De eindsom van alle inspanningen is een verzameling nieuwe structuren, geluiden en – nogal eens – bedachtzamer samenstellingen en bases van de stukken. Introspectie komt daarbij om de hoek kijken en dat aspect kwam tijdens de live-uitvoering van Mother of Thousand veelvuldig aan de oppervlakte. Speelt op de cd elektronica, bediend door een traditionele geluidsman een rol, in de Willem II Toonzaal in Den Bosch ging Artvark, bij wijze van experiment, het duel aan met de natuurlijke akoestiek van de zaal. Een proefneming die volledig slaagde.
Artvark liet zich door deze beslissing op zichzelf terug werpen. De muziek was daardoor uitsluitend akoestisch. Slechts in de compositie STNKS, gebaseerd op een animatiefilmpje van Cati en Jan van Hemert, liet Artvark digitale verworvenheden toe. Voor de rest was het voor liefhebbers van saxofoonmuziek smullen geblazen, wat heet: je overmatig volproppen met klanken die vaak ver aan het traditionele geluid van saxofoons voorbij gaan. In datzelfde STNKS namelijk speelde bij de geluidloze en bewegende beelden van een fietsketting, schaar, moeren, bouten, tandwielen, revetten, staalborstel, ijzervijlsel en nog veel meer, Artvark als in een soort soundtrack de muziek eroverheen.
Het animatiefilmpje mocht dan wel spectaculair zijn, de live-klanken van Artvark waren dat nog veel meer. De compositie is zo razend knap in elkaar gestoken dat je slechts verbijsterd kunt luisteren en toekijken. Verbijstering die sowieso als een rode draad door het programma liep. Want op veel meer plekken dook deze op. Neem de manier waarop de vier musici zich binnen elk stuk ‘opdeelden’ en organisch terug- of toetraden binnen het geheel.
Het concert werd geopend met Mother of Thousand, waarbij tenorsaxofonist Mete Erker het intro boetseerde. De andere drie slopen binnen en vormden een unisono koor. De baritonsaxofoon legde het ritme neer, musici traden terug, hetgeen nieuwe klankbeelden uitlegde. In Cataphyll eigende de baritonsaxofoon van Peter Broekhuizen zich een andere rol toe: hij liet de muziek uit de beker via een microfoon het vel van een snaredrum in beweging zetten.

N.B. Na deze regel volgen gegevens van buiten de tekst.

Lemma ensure_spec fs a :
  FairShare_wf fs → 0 <= a →
  ∃ fs' r, ensure fs a = (fs', r) ∧ FairShare_wf fs' ∧
  (if decide (MAX_ACCOUNTS <= a) then fs' = fs ∧ r = Err (MkAccountError a)
   else r = Ok tt ∧ a < Z.of_nat (length (ledgers fs')) ∧
        (length (ledgers fs) <= length (ledgers fs'))%nat ∧
        ∀ b, vec_get (ledgers fs') b = vec_get (ledgers fs) b ∨
             (vec_get (ledgers fs) b = None ∧ vec_get (ledgers fs') b = Some Ledger_default)).
Proof.
  intros Hwf Ha. unfold ensure.
  destruct (decide (MAX_ACCOUNTS <= a)), (Z.leb_spec MAX_ACCOUNTS a); [|lia|lia|].
  { by exists fs, (Err (MkAccountError a)). }
  destruct (Z.leb_spec (Z.of_nat (length (ledgers fs))) a).
  2:{ exists fs, (Ok tt). split; [done|]. split; [done|]. split; [done|]. split; [lia|]. split; [done|]. by left. }
  eexists _, _. split; [done|]. pose proof Hwf as [H1 H2 H3 H4 H5].
  pose proof (sum_shares_bound _ H1) as Hb. unfold MAX_ACCOUNTS in *. split.
  - split; simpl.
    + unfold vec_grow. apply Forall_app. split; [done|]. apply Forall_replicate, Ledger_default_wf.
    + by rewrite !length_vec_grow, H2.
    + rewrite length_vec_grow. unfold MAX_ACCOUNTS. lia.
    + unfold vec_grow. rewrite sum_shares_app, sum_shares_replicate, H4. simpl.
      rewrite wrap64_id by lia. lia.
    + unfold vec_grow. apply Forall_app. split; [done|]. by apply Forall_replicate.
  - split; [done|]. simpl. rewrite length_vec_grow. split; [lia|]. split; [lia|]. intros b.
    destruct (vec_get (ledgers fs) b) as [l|] eqn:Eb.
    + left. pose proof (vec_get_range _ _ _ Eb). rewrite vec_get_lookup, lookup_vec_grow_l by lia.
      by rewrite <-vec_get_lookup by lia.
    + destruct (vec_get (vec_grow _ _ _) b) as [l|] eqn:Eg; [|by left]. right.
      apply vec_get_Some in Eg as [Hb0 Hg]. apply lookup_vec_grow in Hg as [Hg|[_ ->]]; [|done].
      rewrite vec_get_lookup in Eb by done. congruence.
Qed.

Lemma ledger_put_wf fs a l l' :
  FairShare_wf fs → vec_get (ledgers fs) a = Some l → Ledger_wf l' → shares l' = shares l →
  FairShare_wf (MkFairShare (<[Z.to_nat a := l']> (ledgers fs)) (factors fs) (shares_total fs)).
Proof.
  intros [H1 H2 H3 H4 H5] [_ Hl]%vec_get_Some Hwf Hs. split; simpl; rewrite ?length_insert; try done.
  - by apply Forall_insert.
  - rewrite (sum_shares_insert _ _ _ _ Hl), H4. lia.
Qed.

Lemma fw_get fs a l : FairShare_wf fs → vec_get (ledgers fs) a = Some l → Ledger_wf l.
Proof. intros [H1 _ _ _ _] [_ H]%vec_get_Some. by eapply Forall_lookup_1. Qed.

Lemma set_shares_spec fs a s :
  FairShare_wf fs → 0 <= a → is_u32 s →
  ∃ fs' r, set_shares fs a s = Done (fs', r) ∧ FairShare_wf fs' ∧
    (if decide (MAX_ACCOUNTS <= a) then fs' = fs ∧ r = Err (MkAccountError a)
     else r = Ok tt ∧ ∃ l, vec_get (ledgers fs') a = Some l ∧ shares l = s).
Proof.
  intros Hwf Ha Hs. unfold set_shares.
  destruct (ensure_spec fs a Hwf Ha) as (fs1 & r & -> & Hwf1 & Hr).
  destruct (decide (MAX_ACCOUNTS <= a)).
  { destruct Hr as [-> ->]. by eexists _, _. }
  destruct Hr as (-> & Hlt & _). pose proof Hwf1 as [H1 H2 H3 H4 H5].
  destruct (lookup_lt_is_Some_2 (ledgers fs1) (Z.to_nat a)) as [l Hl]; [lia|].
  assert (vec_get (ledgers fs1) a = Some l) as Hg by (by apply vec_get_Some).
  rewrite (vec_at_Done _ _ _ Hg). cbn [exec_bind]. rewrite vec_put_Done by lia. cbn [exec_bind].
  pose proof (fw_get _ _ _ Hwf1 Hg) as Hwl. eexists _, _. split; [done|].
  assert (Ledger_wf (ledger_with_shares l s)) as Hws.
  { destruct Hwl as (? & ? & ? & ? & ?). unfold Ledger_wf. by split_and!. }
  pose proof (sum_shares_insert _ _ _ (ledger_with_shares l s) Hl) as Hsum. simpl in Hsum.
  assert (Forall Ledger_wf (<[Z.to_nat a := ledger_with_shares l s]> (ledgers fs1))) as Hall
    by (by apply Forall_insert).
  pose proof (sum_shares_bound _ Hall) as Hb. rewrite length_insert in Hb. unfold MAX_ACCOUNTS in *.
  pose proof (sum_shares_insert _ _ _ (ledger_with_shares l 0) Hl) as Hsum0. simpl in Hsum0.
  assert (0 <= shares_total fs1 - shares l <= u64_max).
  { assert (Forall Ledger_wf (<[Z.to_nat a := ledger_with_shares l 0]> (ledgers fs1))) as Hall0.
    { apply Forall_insert; [done|]. destruct Hwl as (? & ? & ? & ? & ?). unfold Ledger_wf. by split_and!. }
    pose proof (sum_shares_bound _ Hall0) as Hb0. rewrite length_insert in Hb0. lia. }
  split.
  - split; simpl; rewrite ?length_insert; try done.
    rewrite (wrap64_id (_ - _)), wrap64_id by lia. lia.
  - split; [done|]. exists (ledger_with_shares l s). split; [|done]. simpl.
    rewrite vec_get_insert by lia. by rewrite decide_True.
Qed.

Het merendeel van de composities – Artvark speelde de volledige cd – kende een mathematische behandeling. Groepsspel werd afgezet tegen solo’s, duo’s en trio’s, de musici bewogen zich lopend over het podium om zodoende telkens weer andere akoestische vondsten op te dissen. Stiltes konden steunberen zijn voor de rijkdom van een stuk: een lijntje, lange stilte; kort collectiefje, lange stilte enzovoort. Het leverde een melodieschat op die herinnerde aan de beste dagen van het Liberation Music Orchestra. Temeer ook omdat geen enkele muziekcultuur Artvark vreemd lijkt.
Melodieën zijn bij Artvark al jarenlang kostbare kleinoden. Ze stromen zomaar, onverwacht uit vrije improvisaties en zijn intrigerende voortbrengselen uit Artvarks immer aanwezige fascinatie voor klank. Die werd ook nog eens benadrukt in Inner Circle, waarbij het kwartet zijn reguliere instrumenten terzijde legde en antieke saxofoons omgordde. Afkomstig uit de werkplaats van Adolphe Sax, de uitvinder van de saxofoon, die ze bouwde tussen 1861 en 1866, compleet met originele Adolphe Sax-mondstukken.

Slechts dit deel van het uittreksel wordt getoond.